*TO DO*
In the entries below, find every line holding the string "RBol" and collect it.

*RECORD EXCERPTS*
Lemma all_sections_NoDup : NoDup all_sections.
Proof.
  unfold all_sections.
  repeat (constructor; [simpl; intuition discriminate|]). constructor.
Qed.

Lemma all_sections_complete section :
  existsb (section_eqb section) all_sections = true.
Proof. destruct section; reflexivity. Qed.

Lemma classify_page_spec section n text result :
  map fst result = all_sections ->
  map fst (PDFProcessor.classify_page n text result) = all_sections /\
  get_pages section (PDFProcessor.classify_page n text result) =
  if PDFProcessor.has_marker section (PyStr.lower text)
  then (get_pages section result ++ [n])%list
  else get_pages section result.
Proof.
  intros Hkeys. unfold PDFProcessor.classify_page.
  destruct (classify_fold section n (PyStr.lower text) all_sections
              all_sections_NoDup result) as [Hk Hp].
  - rewrite Hkeys. apply all_sections_complete.
  - split; [now rewrite Hk|]. rewrite Hp, all_sections_complete. reflexivity.
Qed.

Lemma identify_loop_spec section extracted_text :
  forall result,
    map fst result = all_sections ->
    let result' :=
      fold_left (fun result page =>
                   PDFProcessor.classify_page (fst page) (snd page) result)
        extracted_text result in
    map fst result' = all_sections /\
    get_pages section result' =
    (get_pages section result ++ pages_of section extracted_text)%list.
Proof.
  induction extracted_text as [|[n text] rest IH]; intros result Hkeys; simpl.
  - split; [exact Hkeys|]. now rewrite app_nil_r.
  - destruct (classify_page_spec section n text result Hkeys) as [Hk Hp].
    destruct (IH _ Hk) as [Hk' Hp']. split; [exact Hk'|].
    rewrite Hp', Hp. unfold pages_of. simpl.
    destruct (PDFProcessor.has_marker section (PyStr.lower text)); simpl.
    + now rewrite <- app_assoc.
    + reflexivity.
Qed.

Lemma get_pages_initial section :
  get_pages section (map (fun s => (s, [])) all_sections) = [].
Proof. destruct section; reflexivity. Qed.

Lemma identify_sections_spec section extracted_text :
  map fst (PDFProcessor.identify_sections extracted_text) = all_sections /\
  get_pages section (PDFProcessor.identify_sections extracted_text) =
  pages_of section extracted_text.
Proof.
  unfold PDFProcessor.identify_sections.
  destruct (identify_loop_spec section extracted_text
              (map (fun s => (s, [])) all_sections)) as [Hk Hp].
  - reflexivity.
  - split; [exact Hk|]. now rewrite Hp, get_pages_initial.
Qed.

Lemma NoDup_map_filter {A B : Type} (f : A -> B) (p : A -> bool) l :
  NoDup (map f l) -> NoDup (map f (filter p l)).
Proof.
  induction l as [|x l IH]; simpl; intros H; [constructor|].
  inversion H as [|? ? Hnotin Hnd]; subst.
  destruct (p x); simpl; [|auto].
  constructor; [|auto]. intros Hin. apply Hnotin.
  apply in_map_iff in Hin as (y & Hy & Hin). apply filter_In in Hin as [Hin _].
  apply in_map_iff. eauto.
Qed.

(** C9.  For every page-text mapping (a dictionary, so with distinct page
    numbers) the classifier returns a mapping whose keys are exactly the
    seven sections; the list of a section holds, in input order, the pages
    whose text carries one of its markers, so it is empty when none does,
    and holds no page twice. *)
Theorem identify_sections_index (extracted_text : list (nat * string)) :
  NoDup (map fst extracted_text) ->
  map fst (PDFProcessor.identify_sections extracted_text) = all_sections /\
  forall section,
    get_pages section (PDFProcessor.identify_sections extracted_text)
      = pages_of section extracted_text /\
    NoDup (get_pages section (PDFProcessor.identify_sections extracted_text)).
Proof.
  intros Hnd. split.
  - apply (identify_sections_spec TRUST_REGISTRATION).
  - intros section.
    destruct (identify_sections_spec section extracted_text) as [_ Hp].
    split; [exact Hp|]. rewrite Hp. unfold pages_of.
    now apply NoDup_map_filter.
Qed.

Lemma identify_sections_index_witness :
  map fst (PDFProcessor.identify_sections
             [(0, "Trustee details"); (1, "nothing here");
              (2, "Individual trustee, bank account")]) = all_sections /\
  get_pages TRUSTEE_DETAILS
    (PDFProcessor.identify_sections
       [(0, "Trustee details"); (1, "nothing here");
        (2, "Individual trustee, bank account")]) = [0; 2] /\
  get_pages DONOR_DETAILS
    (PDFProcessor.identify_sections
       [(0, "Trustee details"); (1, "nothing here");
        (2, "Individual trustee, bank account")]) = [].
Proof.
  destruct (identify_sections_index
              [(0, "Trustee details"); (1, "nothing here");
               (2, "Individual trustee, bank account")]) as [Hk Hp].
  - repeat (constructor; [simpl; intuition discriminate|]). constructor.
  - split; [exact Hk|]. split.
    + rewrite (proj1 (Hp TRUSTEE_DETAILS)). reflexivity.
    + rewrite (proj1 (Hp DONOR_DETAILS)). reflexivity.
Defined.

(* ------------------------------------------------------------------ *)
(** ** National-insurance numbers made of white space *)

Lemma lstrip_empty s : PyStr.lstrip s = EmptyString -> all_space s = true.
Proof.
  induction s as [|c s IH]; simpl; [reflexivity|].
  destruct (PyStr.isspace c); [exact IH|discriminate].
Qed.

Lemma strip_empty s : PyStr.strip s = EmptyString -> all_space s = true.
Proof.
  unfold PyStr.strip. intros H. apply lstrip_empty.
  destruct (lstrip_head s) as [E|(c & r & E & Hc)]; [exact E|].
  rewrite E in H. simpl in H.
  destruct (PyStr.rstrip r); [rewrite Hc in H|]; discriminate.
Qed.

Lemma space_char_facts c :
  PyStr.isspace c = true ->
  PyStr.upper_char c = c /\
  Re.set_mem false c [Re.CRange "A" "Z"] = false /\
  Re.set_mem false c [Re.CChar "-"; Re.CSpace] = true.
Proof.
  destruct c as [[] [] [] [] [] [] [] []]; vm_compute; intros H;
    try discriminate H; repeat split.
Qed.

Lemma all_space_tidy s :
  all_space s = true ->
  all_space (PyStr.upper (PyStr.remove_chars PyStr.is_blank s)) = true.
Proof.
  induction s as [|c s IH]; simpl; [reflexivity|].
  intros H. apply andb_prop in H as [Hc Hs].
  destruct (PyStr.is_blank c); [auto|]. simpl.
  destruct (space_char_facts c Hc) as [-> _]. rewrite Hc. auto.
Qed.

Lemma ni_full_tree :
  Re.tree ni_full =
  Re.RSeq (Re.RSeq (Re.RSeq (Re.RSeq Re.RBol
    (Re.RRepeat 2 (Some 2) true (Re.RClass false [Re.CRange "A" "Z"])))
    (Re.RRepeat 6 (Some 6) true (Re.RClass false [Re.CDigit])))
    (Re.RClass false [Re.CRange "A" "Z"])) Re.REol.
Proof. reflexivity. Qed.

Lemma ni_short_tree :
  Re.tree ni_short =
  Re.RSeq (Re.RSeq (Re.RSeq Re.RBol
    (Re.RRepeat 2 (Some 2) true (Re.RClass false [Re.CRange "A" "Z"])))
    (Re.RRepeat 6 (Some 6) true (Re.RClass false [Re.CDigit])))
    Re.REol.
Proof. reflexivity. Qed.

*SOLUTION TO THIS EXERCISE*
  Re.RSeq (Re.RSeq (Re.RSeq (Re.RSeq Re.RBol
  Re.RSeq (Re.RSeq (Re.RSeq Re.RBol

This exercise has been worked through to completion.